We'll certainly want to make sanity checks on the livetimes vs. the numbers of triggers, but I think that we don't need to carry the DEADTIME column in the FT2 file. We'll either decide that everything is ok with the LIVETIME determinations or that there's a problem. If there's a problem, I think we won't distribute FT2 files until it is solved, rather than make FT2 files for the user in the street to potentially misinterpret.

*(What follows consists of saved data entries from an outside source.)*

Lemma solution_rank_field_witness :
  exists r st',
    factorize_matrix Reference.lib Examples.X2 Examples.Y2 Examples.W2 None
      (Some Examples.b2) (RFloat Examples.half) 3 Examples.st_bias = (Ok r, st')
    /\ ((LowRankSolution.rank r = sentinel
         /\ LowRankSolution.nmse r = 0
         /\ LowRankSolution.bias r = Some Examples.b2)
        \/ (LowRankSolution.rank r = RInt 1
            /\ exists wa wb b,
                LowRankSolution.Wa r = Some wa /\ LowRankSolution.Wb r = Some wb
                /\ LowRankSolution.bias r = Some b)).
Proof.
  eexists _, _. split; [vm_compute; reflexivity|].
  eapply (@solution_rank_field Reference.lib Examples.X2 Examples.Y2 Examples.W2 None
            (Some Examples.b2) (RFloat Examples.half) 3 Examples.st_bias (RInt 1));
    vm_compute; reflexivity.
Defined.

(** ** A fractional rank *)

(** *** The product of a fraction and a dimension, in doubles *)

Lemma digits2_bounds (m : positive) :
  (2 ^ (Zpos (digits2_pos m) - 1) <= Zpos m < 2 ^ Zpos (digits2_pos m))%Z.
Proof.
  induction m as [m IH|m IH|]; simpl digits2_pos.
  - rewrite Pos2Z.inj_succ.
    replace (Z.succ (Z.pos (digits2_pos m)) - 1)%Z
      with (Z.succ (Z.pos (digits2_pos m) - 1)) by lia.
    rewrite !Z.pow_succ_r by lia. lia.
  - rewrite Pos2Z.inj_succ.
    replace (Z.succ (Z.pos (digits2_pos m)) - 1)%Z
      with (Z.succ (Z.pos (digits2_pos m) - 1)) by lia.
    rewrite !Z.pow_succ_r by lia. lia.
  - simpl. lia.
Qed.

Lemma iter_pos_nat {A} (f : A -> A) (p : positive) : forall x,
  iter_pos f p x = Nat.iter (Pos.to_nat p) f x.
Proof.
  induction p as [p IH|p IH|]; intros x; simpl iter_pos.
  - rewrite !IH, Pos2Nat.inj_xI.
    rewrite Nat.iter_succ_r.
    replace (2 * Pos.to_nat p)%nat with (Pos.to_nat p + Pos.to_nat p)%nat by lia.
    now rewrite Nat.iter_add.
  - rewrite !IH, Pos2Nat.inj_xO.
    replace (2 * Pos.to_nat p)%nat with (Pos.to_nat p + Pos.to_nat p)%nat by lia.
    now rewrite Nat.iter_add.
  - reflexivity.
Qed.

Lemma shr_1_nonneg (m : Z) (r s : bool) :
  (0 <= m)%Z ->
  shr_m (shr_1 (Build_shr_record m r s)) = (m / 2)%Z
  /\ shr_r (shr_1 (Build_shr_record m r s)) = Z.odd m.
Proof.
  intros Hm. destruct m as [|[p|p|]|p]; try lia; simpl; split; try reflexivity.
  - apply Z.div_unique with 1%Z; lia.
  - apply Z.div_unique with 0%Z; lia.
Qed.

Lemma shr_iter (m : Z) (r s : bool) : (0 <= m)%Z -> forall k,
  shr_m (Nat.iter (S k) shr_1 (Build_shr_record m r s)) = (m / 2 ^ Z.of_nat (S k))%Z
  /\ shr_r (Nat.iter (S k) shr_1 (Build_shr_record m r s)) = Z.odd (m / 2 ^ Z.of_nat k).
Proof.
  intros Hm. induction k as [|k [IHm IHr]].
  - change (Nat.iter 1 shr_1 (Build_shr_record m r s))
      with (shr_1 (Build_shr_record m r s)).
    destruct (shr_1_nonneg r s Hm) as [H1 H2].
    rewrite H1, H2. change (2 ^ Z.of_nat 1)%Z with 2%Z. change (2 ^ Z.of_nat 0)%Z with 1%Z.
    now rewrite Z.div_1_r.
  - change (Nat.iter (S (S k)) shr_1 (Build_shr_record m r s))
      with (shr_1 (Nat.iter (S k) shr_1 (Build_shr_record m r s))).
    destruct (Nat.iter (S k) shr_1 (Build_shr_record m r s)) as [m' r' s'].
    cbn [shr_m shr_r] in IHm, IHr. subst m'.
    assert (Hp : (0 < 2 ^ Z.of_nat (S k))%Z) by (apply Z.pow_pos_nonneg; lia).
    assert (Hm' : (0 <= m / 2 ^ Z.of_nat (S k))%Z) by (apply Z.div_pos; lia).
    destruct (shr_1_nonneg r' s' Hm') as [H1 H2]. rewrite H1, H2. split; [|reflexivity].
    rewrite Z.div_div by lia.
    f_equal. rewrite (Nat2Z.inj_succ (S k)), Z.pow_succ_r by lia. lia.
Qed.

(** Shifting the mantissa [m] right by [p] bits. *)
Lemma shr_shift (m : Z) (p : positive) :
  (0 <= m)%Z ->
  shr_m (iter_pos shr_1 p (Build_shr_record m false false)) = (m / 2 ^ Z.pos p)%Z
  /\ shr_r (iter_pos shr_1 p (Build_shr_record m false false))
     = Z.odd (m / 2 ^ (Z.pos p - 1)).
Proof.
  intros Hm. rewrite iter_pos_nat.
  destruct (Pos2Nat.is_succ p) as [k Hk]. rewrite Hk.
  destruct (shr_iter false false Hm k) as [H1 H2]. rewrite H1, H2.
  assert (Ep : Z.pos p = Z.of_nat (S k)) by lia.
  rewrite Ep. split; [reflexivity|]. f_equal. f_equal. f_equal. lia.
Qed.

(Ormes, from e-mail 4/16/07) I don't know how the electronics was finally done. I do know these numbers, live and dead were supposed to be measured independently in the electronics. Maybe it was not done in the end.

3. McIlwain coordinates

(Digel) These are geomagnetic coordinates and presumably useful in some way for studying variations in residual background. The actual model we are using for the background depends on geomagnetic latitude, however, rather than the McIlwain L, B. I'm not entirely sure that we need (i.e., that anyone will use) L, B, but I won't propose removing them. I would like to propose including geomagnetic latitude, however, as an additional column.